Action item:
Scan the records below for the line containing "(s : string)" and the line containing "Definition typeSfixed32 : Z := 15.". Copy both, plus every line between, exactly.

Records for the exercise:
——

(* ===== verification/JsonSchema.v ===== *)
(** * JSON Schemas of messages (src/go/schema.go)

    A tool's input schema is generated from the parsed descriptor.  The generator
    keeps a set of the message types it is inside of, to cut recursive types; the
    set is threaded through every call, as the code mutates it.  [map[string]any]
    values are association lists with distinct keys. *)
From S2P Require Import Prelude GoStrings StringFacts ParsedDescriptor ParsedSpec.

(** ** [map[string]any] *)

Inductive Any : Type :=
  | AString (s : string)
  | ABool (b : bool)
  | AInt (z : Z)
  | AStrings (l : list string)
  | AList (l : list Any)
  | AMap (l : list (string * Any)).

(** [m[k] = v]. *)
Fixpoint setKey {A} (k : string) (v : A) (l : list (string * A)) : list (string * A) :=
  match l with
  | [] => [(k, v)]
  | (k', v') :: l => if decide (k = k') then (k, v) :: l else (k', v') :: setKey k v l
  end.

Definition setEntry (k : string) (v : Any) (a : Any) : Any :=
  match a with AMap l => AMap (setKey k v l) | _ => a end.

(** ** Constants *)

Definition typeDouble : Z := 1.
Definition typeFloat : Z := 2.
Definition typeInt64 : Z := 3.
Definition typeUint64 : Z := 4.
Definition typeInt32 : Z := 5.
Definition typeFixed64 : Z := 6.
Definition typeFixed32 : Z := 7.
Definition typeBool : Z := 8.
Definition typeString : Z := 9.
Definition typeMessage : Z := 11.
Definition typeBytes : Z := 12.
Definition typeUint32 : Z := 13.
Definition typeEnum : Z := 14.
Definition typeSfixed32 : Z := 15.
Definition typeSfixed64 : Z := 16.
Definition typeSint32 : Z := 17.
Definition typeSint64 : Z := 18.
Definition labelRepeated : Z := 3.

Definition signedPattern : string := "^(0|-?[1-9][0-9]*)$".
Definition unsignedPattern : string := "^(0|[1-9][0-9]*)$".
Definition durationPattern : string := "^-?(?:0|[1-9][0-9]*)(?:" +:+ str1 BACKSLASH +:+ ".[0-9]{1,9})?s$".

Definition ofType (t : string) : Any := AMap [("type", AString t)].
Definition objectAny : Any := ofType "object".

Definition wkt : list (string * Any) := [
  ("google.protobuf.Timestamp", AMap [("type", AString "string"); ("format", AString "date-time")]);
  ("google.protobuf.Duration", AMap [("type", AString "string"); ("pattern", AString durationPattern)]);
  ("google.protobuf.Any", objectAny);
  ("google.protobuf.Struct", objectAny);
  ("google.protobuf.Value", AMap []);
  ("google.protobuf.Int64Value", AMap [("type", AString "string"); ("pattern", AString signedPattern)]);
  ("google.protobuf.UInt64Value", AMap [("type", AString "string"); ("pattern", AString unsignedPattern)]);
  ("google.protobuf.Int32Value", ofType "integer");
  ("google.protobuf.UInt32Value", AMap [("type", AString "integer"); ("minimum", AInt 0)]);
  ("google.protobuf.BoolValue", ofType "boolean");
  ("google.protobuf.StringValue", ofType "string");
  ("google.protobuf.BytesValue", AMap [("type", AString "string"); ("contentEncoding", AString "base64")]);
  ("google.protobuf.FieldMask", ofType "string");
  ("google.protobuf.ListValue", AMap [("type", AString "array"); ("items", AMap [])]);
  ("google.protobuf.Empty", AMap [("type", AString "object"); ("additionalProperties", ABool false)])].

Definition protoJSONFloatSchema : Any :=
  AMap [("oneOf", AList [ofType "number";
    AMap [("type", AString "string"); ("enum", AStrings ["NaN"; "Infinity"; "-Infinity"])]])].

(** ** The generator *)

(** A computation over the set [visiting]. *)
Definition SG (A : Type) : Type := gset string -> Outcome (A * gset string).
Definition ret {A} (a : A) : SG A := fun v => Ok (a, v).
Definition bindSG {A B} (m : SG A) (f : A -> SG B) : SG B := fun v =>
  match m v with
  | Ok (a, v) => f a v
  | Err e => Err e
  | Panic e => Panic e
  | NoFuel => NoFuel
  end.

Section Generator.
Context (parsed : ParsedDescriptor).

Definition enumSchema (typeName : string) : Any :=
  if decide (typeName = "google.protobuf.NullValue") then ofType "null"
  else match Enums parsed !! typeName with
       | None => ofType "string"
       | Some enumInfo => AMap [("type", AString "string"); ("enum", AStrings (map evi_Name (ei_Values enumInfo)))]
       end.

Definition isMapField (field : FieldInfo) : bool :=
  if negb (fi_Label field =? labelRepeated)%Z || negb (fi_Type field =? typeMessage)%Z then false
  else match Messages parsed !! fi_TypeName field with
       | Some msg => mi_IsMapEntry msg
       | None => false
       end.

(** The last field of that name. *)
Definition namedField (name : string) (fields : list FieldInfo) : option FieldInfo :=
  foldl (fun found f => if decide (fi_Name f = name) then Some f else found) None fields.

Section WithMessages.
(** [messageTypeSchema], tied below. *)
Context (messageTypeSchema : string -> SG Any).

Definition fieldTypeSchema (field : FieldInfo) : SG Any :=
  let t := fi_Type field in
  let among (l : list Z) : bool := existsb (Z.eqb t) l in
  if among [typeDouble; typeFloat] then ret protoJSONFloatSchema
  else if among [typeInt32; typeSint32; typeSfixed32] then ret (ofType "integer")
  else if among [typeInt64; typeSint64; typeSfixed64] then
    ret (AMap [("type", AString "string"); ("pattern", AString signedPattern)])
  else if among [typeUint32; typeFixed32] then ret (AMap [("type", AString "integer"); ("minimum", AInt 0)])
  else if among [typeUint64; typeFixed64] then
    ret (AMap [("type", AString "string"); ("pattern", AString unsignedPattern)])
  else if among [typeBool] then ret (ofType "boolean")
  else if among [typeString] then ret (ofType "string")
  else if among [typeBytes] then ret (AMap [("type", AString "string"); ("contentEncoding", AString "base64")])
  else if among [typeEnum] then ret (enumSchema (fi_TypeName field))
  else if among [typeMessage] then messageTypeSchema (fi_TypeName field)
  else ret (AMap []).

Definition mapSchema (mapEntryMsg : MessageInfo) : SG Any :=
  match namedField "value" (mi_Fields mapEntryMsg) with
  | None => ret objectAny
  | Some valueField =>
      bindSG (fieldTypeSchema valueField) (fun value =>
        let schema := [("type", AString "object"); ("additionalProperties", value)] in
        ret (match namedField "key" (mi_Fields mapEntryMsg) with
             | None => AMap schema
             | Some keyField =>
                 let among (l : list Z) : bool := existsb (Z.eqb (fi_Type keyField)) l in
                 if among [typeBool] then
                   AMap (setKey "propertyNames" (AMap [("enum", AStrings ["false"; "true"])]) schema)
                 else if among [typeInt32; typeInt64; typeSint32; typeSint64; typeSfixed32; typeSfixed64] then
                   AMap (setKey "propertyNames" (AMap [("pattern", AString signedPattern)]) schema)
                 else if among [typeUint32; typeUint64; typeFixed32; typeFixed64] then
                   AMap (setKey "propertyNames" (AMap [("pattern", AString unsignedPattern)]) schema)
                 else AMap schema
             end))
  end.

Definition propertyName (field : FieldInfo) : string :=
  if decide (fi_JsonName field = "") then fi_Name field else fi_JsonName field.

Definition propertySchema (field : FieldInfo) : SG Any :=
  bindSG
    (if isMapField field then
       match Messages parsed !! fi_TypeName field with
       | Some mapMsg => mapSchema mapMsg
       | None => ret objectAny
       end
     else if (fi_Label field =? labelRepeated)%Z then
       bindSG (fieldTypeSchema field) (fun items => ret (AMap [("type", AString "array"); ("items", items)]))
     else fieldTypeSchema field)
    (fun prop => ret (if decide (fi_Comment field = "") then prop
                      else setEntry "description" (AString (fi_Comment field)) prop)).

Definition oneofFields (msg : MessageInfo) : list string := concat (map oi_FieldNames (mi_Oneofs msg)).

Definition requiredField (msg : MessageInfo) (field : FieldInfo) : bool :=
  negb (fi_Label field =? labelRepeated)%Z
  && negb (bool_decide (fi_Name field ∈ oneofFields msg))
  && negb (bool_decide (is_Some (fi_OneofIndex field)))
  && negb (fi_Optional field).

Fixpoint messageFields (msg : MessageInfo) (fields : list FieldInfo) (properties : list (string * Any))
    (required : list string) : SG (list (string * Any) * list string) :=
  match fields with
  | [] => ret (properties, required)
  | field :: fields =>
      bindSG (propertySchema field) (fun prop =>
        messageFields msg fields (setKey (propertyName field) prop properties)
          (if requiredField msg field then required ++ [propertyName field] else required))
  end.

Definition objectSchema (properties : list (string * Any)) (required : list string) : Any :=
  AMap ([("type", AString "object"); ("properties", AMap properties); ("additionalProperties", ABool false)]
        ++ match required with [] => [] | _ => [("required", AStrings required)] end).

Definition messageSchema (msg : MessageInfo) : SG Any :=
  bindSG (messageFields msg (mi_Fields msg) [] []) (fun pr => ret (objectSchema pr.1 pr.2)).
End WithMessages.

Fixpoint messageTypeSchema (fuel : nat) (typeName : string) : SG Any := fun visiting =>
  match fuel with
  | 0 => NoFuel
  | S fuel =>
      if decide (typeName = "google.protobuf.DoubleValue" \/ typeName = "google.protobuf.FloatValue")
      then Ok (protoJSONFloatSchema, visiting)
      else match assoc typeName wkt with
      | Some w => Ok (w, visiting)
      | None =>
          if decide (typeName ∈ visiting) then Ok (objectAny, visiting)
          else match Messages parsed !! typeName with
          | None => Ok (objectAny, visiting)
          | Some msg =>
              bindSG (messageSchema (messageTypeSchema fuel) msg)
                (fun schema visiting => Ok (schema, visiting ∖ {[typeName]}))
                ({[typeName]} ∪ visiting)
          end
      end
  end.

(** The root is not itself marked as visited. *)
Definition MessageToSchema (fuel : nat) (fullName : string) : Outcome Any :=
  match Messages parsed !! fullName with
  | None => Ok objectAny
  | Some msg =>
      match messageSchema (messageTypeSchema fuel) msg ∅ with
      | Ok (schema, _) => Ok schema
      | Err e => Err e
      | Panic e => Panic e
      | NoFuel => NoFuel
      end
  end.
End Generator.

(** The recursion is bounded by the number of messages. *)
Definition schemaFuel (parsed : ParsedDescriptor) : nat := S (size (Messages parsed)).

——

Response for this exercise:
  | AString (s : string)
  | ABool (b : bool)
  | AInt (z : Z)
  | AStrings (l : list string)
  | AList (l : list Any)
  | AMap (l : list (string * Any)).

(** [m[k] = v]. *)
Fixpoint setKey {A} (k : string) (v : A) (l : list (string * A)) : list (string * A) :=
  match l with
  | [] => [(k, v)]
  | (k', v') :: l => if decide (k = k') then (k, v) :: l else (k', v') :: setKey k v l
  end.

Definition setEntry (k : string) (v : Any) (a : Any) : Any :=
  match a with AMap l => AMap (setKey k v l) | _ => a end.

(** ** Constants *)

Definition typeDouble : Z := 1.
Definition typeFloat : Z := 2.
Definition typeInt64 : Z := 3.
Definition typeUint64 : Z := 4.
Definition typeInt32 : Z := 5.
Definition typeFixed64 : Z := 6.
Definition typeFixed32 : Z := 7.
Definition typeBool : Z := 8.
Definition typeString : Z := 9.
Definition typeMessage : Z := 11.
Definition typeBytes : Z := 12.
Definition typeUint32 : Z := 13.
Definition typeEnum : Z := 14.
Definition typeSfixed32 : Z := 15.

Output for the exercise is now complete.